Hands in your back pocket

Fraud, waste, abuse, and corruption seem to be the big words today. Can life lessons be taught that eliminate giving into the temptations of corruption?

There was a time when my father was in charge of a significant operation for a very-well known company. His operation utilized third-party outside contractors to perform the work. One year, the contract for these services came up for bid.

The contract to perform these services was not only profitable, it was also a highly visible assignment. If a contractor could land this contract, they could, and often did, leverage this ‘logo’ when competing for other contractor assignments.
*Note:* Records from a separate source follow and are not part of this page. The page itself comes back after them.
(** *** The orbit of [0] and the straightforward loop *)

(** One application of [z := z^2 + c] in binary64, with the operations in
    the order of lines 76-78. *)
Definition mandel_step (z : float * float) : float * float :=
  let zi1 := (fst z * snd z)%float in
  ((fst z * fst z - snd z * snd z + real)%float, (zi1 + (zi1 + imag))%float).

Definition orbit (n : nat) : float * float :=
  Nat.iter n mandel_step (0%float, 0%float).

(** The squared magnitude of [z] has reached the bailout threshold. *)
Definition escaped (z : float * float) : bool :=
  bailout (fst z * fst z)%float (snd z * snd z)%float.

(** The loop of the specification's pseudocode:
    [while iter < MaxIter: if |z|^2 >= 4.0: break; z = z^2 + c; iter += 1]. *)
Fixpoint spec_while (fuel : nat) (z : float * float) (it : Z) : option Z :=
  match fuel with
  | O => None
  | S fuel' =>
      if it <? MaxIter then
        if escaped z then Some it
        else spec_while fuel' (mandel_step z) (it + 1)
      else Some it
  end.

Definition spec_escape_iter : option Z :=
  spec_while (S (Z.to_nat MaxIter)) (0%float, 0%float) 0.

(** The number of steps from [z] to the first escape, at most [rem]. *)
Fixpoint steps_to_escape (rem : nat) (z : float * float) : nat :=
  match rem with
  | O => O
  | S rem' =>
      if escaped z then O else S (steps_to_escape rem' (mandel_step z))
  end.

(** [zr2] and [zi2] hold the squares of the current [zr] and [zi]. *)
Definition squares_ok (s : kstate) : Prop :=
  zr2 s = (zr s * zr s)%float /\ zi2 s = (zi s * zi s)%float.

(** What the kernel will return from the state [s]: the iterations done so
    far plus the steps to the first escape among those still allowed. *)
Definition final_iter (s : kstate) : Z :=
  iter s
  + Z.of_nat (steps_to_escape (Z.to_nat (MaxIter - iter s)) (zr s, zi s)).

End Kernel.

(** ** The colour palette ([generateColorPalette], lines 38-46) *)

Section Palette.
Variable MaxIter : Z.

(** Line 40: [t = (double)i / MAX_ITER]. *)
Definition palette_t (i : Z) : float :=
  (double_of_int i / double_of_int MaxIter)%float.

(** Lines 41-43, the arguments of the three casts. *)
Definition red_value (t : float) : float :=
  (9 * (1 - t) * t * t * t * 255)%float.
Definition green_value (t : float) : float :=
  (15 * (1 - t) * (1 - t) * t * t * 255)%float.
Definition blue_value (t : float) : float :=
  (8.5 * (1 - t) * (1 - t) * (1 - t) * t * 255)%float.

(** Line 44: [(0xFF << 24) | (r << 16) | (g << 8) | b], computed on [int]
    and stored into a [Uint32]. *)
Definition pack_color (r g b : Z) : Z :=
  wrap_uint32
    (Z.lor (Z.lor (Z.lor (wrap_int (Z.shiftl 255 24)) (Z.shiftl r 16))
              (Z.shiftl g 8)) b).

(** The body of the loop for one [i]: the value stored in
    [colorPalette[i]]. *)
Definition palette_entry (i : Z) : option Z :=
  let t := palette_t i in
  match uint8_of_double (red_value t), uint8_of_double (green_value t),
        uint8_of_double (blue_value t) with
  | Some r, Some g, Some b => Some (pack_color r g b)
  | _, _, _ => None
  end.

(** The loop [for (int i = 0; i <= MAX_ITER; i++)] started at [i] with [n]
    passes to go, on the array [pal]. *)
Fixpoint palette_for (n : nat) (i : Z) (pal : list Z) : option (list Z) :=
  match n with
  | O => Some pal
  | S n' =>
      match palette_entry i with
      | Some c => palette_for n' (i + 1) (<[Z.to_nat i := c]> pal)
      | None => None
      end
  end.

(** [colorPalette] after [generateColorPalette()]: the static array of
    [MAX_ITER + 1] zeros, filled by the loop. *)
Definition generateColorPalette : option (list Z) :=
  palette_for (Z.to_nat (MaxIter + 1)) 0
    (replicate (Z.to_nat (MaxIter + 1)) 0).

End Palette.

(** ** The viewport transform and the colour of a pixel (lines 56-88) *)

(** Line 56: the imaginary part for row [y]. *)
Definition pixel_imag (m : Mandelbrot) (y : Z) : float :=
  ((double_of_int y - double_of_int HEIGHT / 2)
   / (0.5 * zoom m * double_of_int HEIGHT) + centerY m)%float.

(** Line 63: the real part for column [x]. *)
Definition pixel_real (m : Mandelbrot) (x : Z) : float :=
  ((double_of_int x - double_of_int WIDTH / 2)
   / (0.5 * zoom m * double_of_int WIDTH) + centerX m)%float.

(** The iteration count of pixel [(x, y)]. *)
Definition pixel_iter (m : Mandelbrot) (x y : Z) : option Z :=
  escape_iter MAX_ITER (pixel_real m x) (pixel_imag m y).

(** Line 88: [row[x] = colorPalette[iter]]. *)
Definition pixel_color (palette : list Z) (m : Mandelbrot) (x y : Z)
  : option Z :=
  match pixel_iter m x y with
  | Some it => palette !! Z.to_nat it
  | None => None
  end.

(** ** The row bands of [drawMandelbrot] (lines 100-109) *)

Section Scheduler.
(** The image height and the number of threads ([HEIGHT] and [NUM_THREADS]
    in the source). *)
Variables Height N : Z.

(** Line 100: [int sliceHeight = HEIGHT / NUM_THREADS] (C division). *)
Definition sliceHeight : Z := Z.quot Height N.

(** Lines 108-109: the slice of thread [i]. *)
Definition slice (i : Z) : ThreadData :=
  {| startY := i * sliceHeight;
     endY := if i =? N - 1 then Height else (i + 1) * sliceHeight |}.

(** The array [threadData] after the loop of line 106. *)
Definition threadData : list ThreadData := slice <$> seqZ 0 N.

(** Row [y] belongs to the slice [d]. *)
Definition in_slice (y : Z) (d : ThreadData) : Prop :=
  startY d <= y < endY d.

End Scheduler.

(** ** Zooming and panning (the event loop of [main], lines 164-188) *)

(** The literal [1.1] of the source: the binary64 number nearest to 11/10. *)
Definition c_1_1 : float := 0x1.199999999999ap+0%float.

(** Line 166: [zoom *= (event.wheel.y > 0) ? 1.1 : 1 / 1.1]. *)
Definition apply_wheel (wheel_y : float) (m : Mandelbrot) : Mandelbrot :=
  {| centerX := centerX m; centerY := centerY m;
     zoom := (zoom m * (if (0 <? wheel_y)%float then c_1_1 else 1 / c_1_1))%float |}.

Definition zoom_in : Mandelbrot -> Mandelbrot := apply_wheel 1%float.
Definition zoom_out : Mandelbrot -> Mandelbrot := apply_wheel (-1)%float.

(** Lines 183-184: the centre moves against the mouse displacement
    [(dx, dy) = (event.motion.x - prevMouseX, event.motion.y - prevMouseY)]. *)
Definition pan (dx dy : float) (m : Mandelbrot) : Mandelbrot :=
  {| centerX := (centerX m - dx / (zoom m * double_of_int WIDTH))%float;
     centerY := (centerY m - dy / (zoom m * double_of_int HEIGHT))%float;
     zoom := zoom m |}.

(** Line 144: the initial view. *)
Definition initial_view : Mandelbrot :=
  {| centerX := (-0.5)%float; centerY := 0%float; zoom := 1%float |}.

(** ** The palette formula of the specification *)

(** Rounding to the nearest integer, halves away from zero. *)
Definition spec_round (d : float) : option Z :=
  match trunc_double d with
  | Some n =>
      let frac := (d - double_of_int n)%float in
      Some (if (0.5 <=? frac)%float then n + 1
            else if (frac <=? -0.5)%float then n - 1 else n)
  | None => None
  end.

(** [r = round(9 * (1-t) * t^3 * 255)], [g = round(15 * (1-t)^2 * t^2 * 255)],
    [b = round(8.5 * (1-t)^3 * t * 255)] with [t = i / MaxIter], and
    [color[i] = 0xFF<<24 | r<<16 | g<<8 | b]. *)
Definition spec_palette_entry (MaxIter i : Z) : option Z :=
  let t := (double_of_int i / double_of_int MaxIter)%float in
  let u := (1 - t)%float in
  match spec_round (9 * u * (t * t * t) * 255)%float,
        spec_round (15 * (u * u) * (t * t) * 255)%float,
        spec_round (8.5 * (u * u * u) * t * 255)%float with
  | Some r, Some g, Some b =>
      Some (Z.lor (Z.lor (Z.lor (Z.shiftl 255 24) (Z.shiftl r 16))
                     (Z.shiftl g 8)) b)
  | _, _, _ => None
  end.

(** ** Checks evaluated on the palette of the program *)

(** The value of a channel lies in [[0, 255]]. *)
Definition channel_in_range (v : float) : bool :=
  (0 <=? v)%float && (v <=? 255)%float.

(** The three channel values of entry [i] lie in [[0, 255]] and their
    conversions to [uint8_t] keep the integer part unchanged. *)
Definition channels_fit (MaxIter i : Z) : bool :=
  let t := palette_t MaxIter i in
  forallb (fun v =>
             channel_in_range v
             && match trunc_double v, uint8_of_double v with
                | Some n, Some n' => (n =? n') && (0 <=? n) && (n <=? 255)
                | _, _ => false
                end)
          [red_value t; green_value t; blue_value t].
The sole decision on which contractor to select belonged entirely to my father. His company’s executive team would ask him to write up a short summary of why he chose a particular contractor. His summary included a writeup on each bidding company’s previous experience and pricing model followed by my father’s selection and his reasons why his selection was in the best interest of his company.

Years later, my father would tell us that he knew, given the scope and scale and prestige of that contract, that principals of companies looking to be awarded the contract were reaching out to their ‘friends and connections’ in the company’s executive offices in hopes of backdooring my father and forcing a top-down decision.

To the company’s credit, they never did that. They relied on my father’s experience, wisdom, and guidance to select a partner that would be in the best interest of the company.

“Weren’t you promised free stuff by competing company principals if you gave them the award?” we asked my father.

“Oh yeah,” he replied. “Every time the contract came up for renewal.”

He proceeded to tell us about one vendor principal who was desperate to get the contract who came right out and said to him “name the car you want and it will be in your driveway this week… Nobody will ever know.”

My brothers and I had the same reaction. “Are you crazy? why didn’t you take the car?”

“Because," my father said, "once you allow someone’s hand in your back pocket, their hand will always be in your pocket.”

And that is how my father taught us our first and long-lasting lesson about corruption.

Today, I think about the young “go-getters’ being elected for the first time into government, be it a local assembly person, a small-town mayor, a county or state representative, a member of the House of Representatives, or to the U.S. Senate, and I think of the hundreds and hundreds of ‘new car in your driveway’ offers they’re all getting.

How many have my father’s fortitude to remain committed and focused on doing what’s best for their town, for their county, for their state or for the United States?

How many have become hooked on having power and control and access to corrupt money that they run for office again and again?

How many have allowed somebody’s hand or multiple hands in their back pocket and now no longer make decisions based on what’s best for their country but instead make decisions based on what’s best for the hands in their back pockets?